目的:利用综合的生物信息分析方法,鉴定影响冠心病进展的关键通路和枢纽基因。方法:利用双尾T检验筛选出冠心病进展过程中的差异表达基因,进行功能注释和通路分析,初步探究冠心病进展过程中的功能和通路变化。利用加权基因共表达网络分析(WGCNA)的方法和差异表达基因的数据,建立反映基因调控网络特性的加权共表达网络,鉴定出网络内功能上高度相关的基因模块。筛选出与冠心病进展高度相关的基因模块和模块内的枢纽基因,进行功能注释和通路分析。结果:筛选出4496个差异表达基因,发现能量代谢、电传导、心肌收缩和部分心脏疾病相关的通路被激活。WGCNA共构建出8个基因模块,其中Yellow模块与冠心病进展高度相关,其枢纽基因为C6orf25、CTDSPL、TUBB1、PTGS1和ABLIM3,功能注释和通路分析也证实该模块与冠心病进展高度相关。结论:本研究采用综合的生物信息分析方法鉴定出了冠心病进展过程中的关键通路和枢纽基因,这些枢纽基因可作为冠心病诊疗过程中的靶分子,为临床决策和实验研究提供依据和思路。
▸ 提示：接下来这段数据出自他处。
(* ===== verification/OrdMapWalk.v ===== *)
(** * Iterators and differences of the persistent ordered map

    The ordered iterator, the range iterator and the lazy difference of two
    trees ([src/src/state/persistent_ord_map.rs]), each as the state machine
    the code drives, and what the machines produce. *)
From stdpp Require Import prelude list sorting.
From S2P Require Import Prelude OrdMap OrdMapProps.

Section walk.
Context {K V : Type} `{Ord K}.
Notation entry := (K * V)%type.
Notation node := (Node K V).
Notation arc := (positive * node)%type.
Implicit Types (n : node) (m : PersistentOrdMap K V).

(** ** Iteration *)

(** An ancestor's children with the index of the next one to visit, innermost first. *)
Record Iter : Type := mkIter { it_stack : list (list arc * nat); it_leaf : list entry; it_pos : nat }.

Definition iter_empty : Iter := mkIter [] [] 0.

Fixpoint descend_leftmost n (stack : list (list arc * nat)) : Iter :=
  match n with
  | Leaf entries => mkIter stack entries 0
  | Internal _ children =>
      match children with
      | [] => mkIter stack [] 0
      | first :: _ => descend_leftmost first.2 ((children, 1) :: stack)
      end
  end.

Definition iter m : Iter := descend_leftmost (root m).2 [].

(** The inner loop: the next unvisited child, dropping exhausted ancestors. *)
Fixpoint next_child (stack : list (list arc * nat)) : option (arc * list (list arc * nat)) :=
  match stack with
  | [] => None
  | (children, i) :: stack' =>
      match children !! i with
      | Some child => Some (child, (children, S i) :: stack')
      | None => next_child stack'
      end
  end.

Fixpoint iter_loop (fuel : nat) (it : Iter) : option (option entry * Iter) :=
  match it_leaf it !! it_pos it with
  | Some e => Some (Some e, mkIter (it_stack it) (it_leaf it) (S (it_pos it)))
  | None =>
      match next_child (it_stack it) with
      | None => Some (None, mkIter [] (it_leaf it) (it_pos it))
      | Some (child, stack) =>
          match fuel with
          | O => None
          | S fuel => iter_loop fuel (descend_leftmost child.2 stack)
          end
      end
  end.

(** Nodes and entries of a subtree, the measure of the loops. *)
Fixpoint node_weight n : nat :=
  match n with
  | Leaf entries => S (length entries)
  | Internal _ children => S (sum_list_with (λ c, node_weight c.2) children)
  end.
Definition arcs_weight (l : list arc) : nat := sum_list_with (λ c, node_weight c.2) l.
Definition stack_weight (stack : list (list arc * nat)) : nat :=
  sum_list_with (λ f, arcs_weight (drop f.2 f.1)) stack.

Definition iter_next (it : Iter) : option (option entry * Iter) := iter_loop (stack_weight (it_stack it)) it.

(** Positions the iterator at the first entry at or after (or after) [key]. *)
Fixpoint seek_rec (fuel : nat) n (key : K) (inclusive : bool) (stack : list (list arc * nat)) : option Iter :=
  match n with
  | Leaf entries =>
      Some (mkIter stack entries
        (partition_point (λ e : entry, match ord_cmp e.1 key with
                                       | Lt => true | Eq => negb inclusive | Gt => false
                                       end) entries))
  | Internal keys children =>
      match children with
      | [] => Some (mkIter stack [] 0)
      | _ =>
          let idx := child_index keys key in
          child ← children !! idx;
          match fuel with
          | O => None
          | S fuel => seek_rec fuel child.2 key inclusive ((children, S idx) :: stack)
          end
      end
  end.

Inductive Bound : Type := Included (k : K) | Excluded (k : K) | Unbounded.

(** [Range]: an iterator and the upper bound. *)
Definition range m (start : Bound) : option Iter :=
  match start with
  | Unbounded => Some (iter m)
  | Included key => seek_rec (levels m) (root m).2 key true []
  | Excluded key => seek_rec (levels m) (root m).2 key false []
  end.

Definition within_end (b : Bound) (key : K) : bool :=
  match b with
  | Included end_ => match ord_cmp key end_ with Gt => false | _ => true end
  | Excluded end_ => match ord_cmp key end_ with Lt => true | _ => false end
  | Unbounded => true
  end.

Definition range_next (end_ : Bound) (it : Iter) : option (option entry * Iter) :=
  '(e, it') ← iter_next it;
  match e with
  | None => Some (None, it')
  | Some e => if within_end end_ e.1 then Some (Some e, it') else Some (None, iter_empty)
  end.

(** Driving an iterator to its end. *)
Fixpoint collect {S} (fuel : nat) (next : S → option (option entry * S)) (s : S) : option (list entry) :=
  match fuel with
  | O => None
  | Datatypes.S fuel =>
      '(e, s') ← next s;
      match e with
      | None => Some []
      | Some e => rest ← collect fuel next s'; Some (e :: rest)
      end
  end.

(** ** Differences *)

Inductive DiffItem : Type :=
  | Add (key : K) (value : V)
  | Update (old new : entry)
  | Remove (key : K) (value : V).

Inductive Head : Type := HNode (n : arc) | HEntry (e : entry).

Inductive Frame : Type :=
  | Nodes (items : list arc) (idx : nat) (height : N)
  | Entries (items : list entry) (idx : nat).

(** Pending frames, innermost first. *)
Notation Cursor := (list Frame).

Definition cursor_new (root : arc) (height : N) : Cursor := [Nodes [root] 0 height].

(** The next item, with the exhausted frames dropped. *)
Fixpoint cursor_head (c : Cursor) : option Head * Cursor :=
  match c with
  | [] => (None, [])
  | Nodes items idx h :: c' =>
      match items !! idx with Some n => (Some (HNode n), c) | None => cursor_head c' end
  | Entries items idx :: c' =>
      match items !! idx with Some e => (Some (HEntry e), c) | None => cursor_head c' end
  end.

Definition cursor_skip (c : Cursor) : Cursor :=
  match c with
  | Nodes items idx h :: c' => Nodes items (S idx) h :: c'
  | Entries items idx :: c' => Entries items (S idx) :: c'
  | [] => []
  end.

Definition cursor_expand (c : Cursor) : Cursor :=
  match c with
  | Nodes items idx h :: c' =>
      match items !! idx with
      | None => c
      | Some n =>
          match n.2 with
          | Leaf entries => Entries entries 0 :: Nodes items (S idx) h :: c'
          | Internal _ children => Nodes children 0 (h - 1) :: Nodes items (S idx) h :: c'
          end
      end
  | _ => c
  end.

Definition frame_height (c : Cursor) : N := match c with Nodes _ _ h :: _ => h | _ => 0 end.

(** [DiffWalker]: both cursors and the number of nodes opened. *)
Record DiffWalker : Type := mkWalker { w_left : Cursor; w_right : Cursor; expansions : N }.

Definition walker_new (old new : PersistentOrdMap K V) : DiffWalker :=
  mkWalker (cursor_new (root old) (height old)) (cursor_new (root new) (height new)) 0.

Definition advance_nodes (l r : Cursor) (ln rn : arc) : Cursor * Cursor * N :=
  if decide (ln.1 = rn.1) then (cursor_skip l, cursor_skip r, 0%N)
  else
    match first_key ln.2, first_key rn.2 with
    | Some lk, Some rk =>
        match ord_cmp lk rk with
        | Lt => (cursor_expand l, r, 1%N)
        | Gt => (l, cursor_expand r, 1%N)
        | Eq =>
            let lh := frame_height l in
            let rh := frame_height r in
            ((if (rh <=? lh)%N then cursor_expand l else l),
             (if (lh <=? rh)%N then cursor_expand r else r),
             ((if (rh <=? lh)%N then 1 else 0) + (if (lh <=? rh)%N then 1 else 0))%N)
        end
    | None, _ => (cursor_skip l, r, 0%N)
    | Some _, None => (l, cursor_skip r, 0%N)
    end.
Objective:To identify key pathways and hub genes in coronary artery disease progression using integrated bioinformatics analysis methods.Methods:Differentially expressed genes in coronary artery disease progression was screened by two-tailed T-test and function annotation and pathway analysis were applied.Workflow of WGCNA was run with differentially expressed genes to provide holistic view of gene network and gene modules was detected.Function annotation and pathway analysis were applied for module which was highly correlated with coronary artery disease progression and hub genes were detected within module.Results:4496 differentially expressed genes were detected,TCA cycle,Gap junction,Cardiac muscle contraction,Calcium Signaling and some pathways about cardiovascular diseases were activated.WGCNA identified 8 modules within which Yellow module was highly correlated with coronary artery disease progression.Hub genes of Yellow module were filtrated and they are C6orf25,CTDSPL,TUBB1,PTGS1 and ABLIM3.Function annotation and pathway analysis confirmed that Yellow module was highly correlated with coronary artery disease progression.Conclusion:Key pathways and hub genes in coronary artery disease progression were unveiled using integrated bioinformatics analysis methods.These hub genes could serve as potential targets for diagnosis and treatment in coronary artery disease and providing inspiration for decision-making in clinic and future research.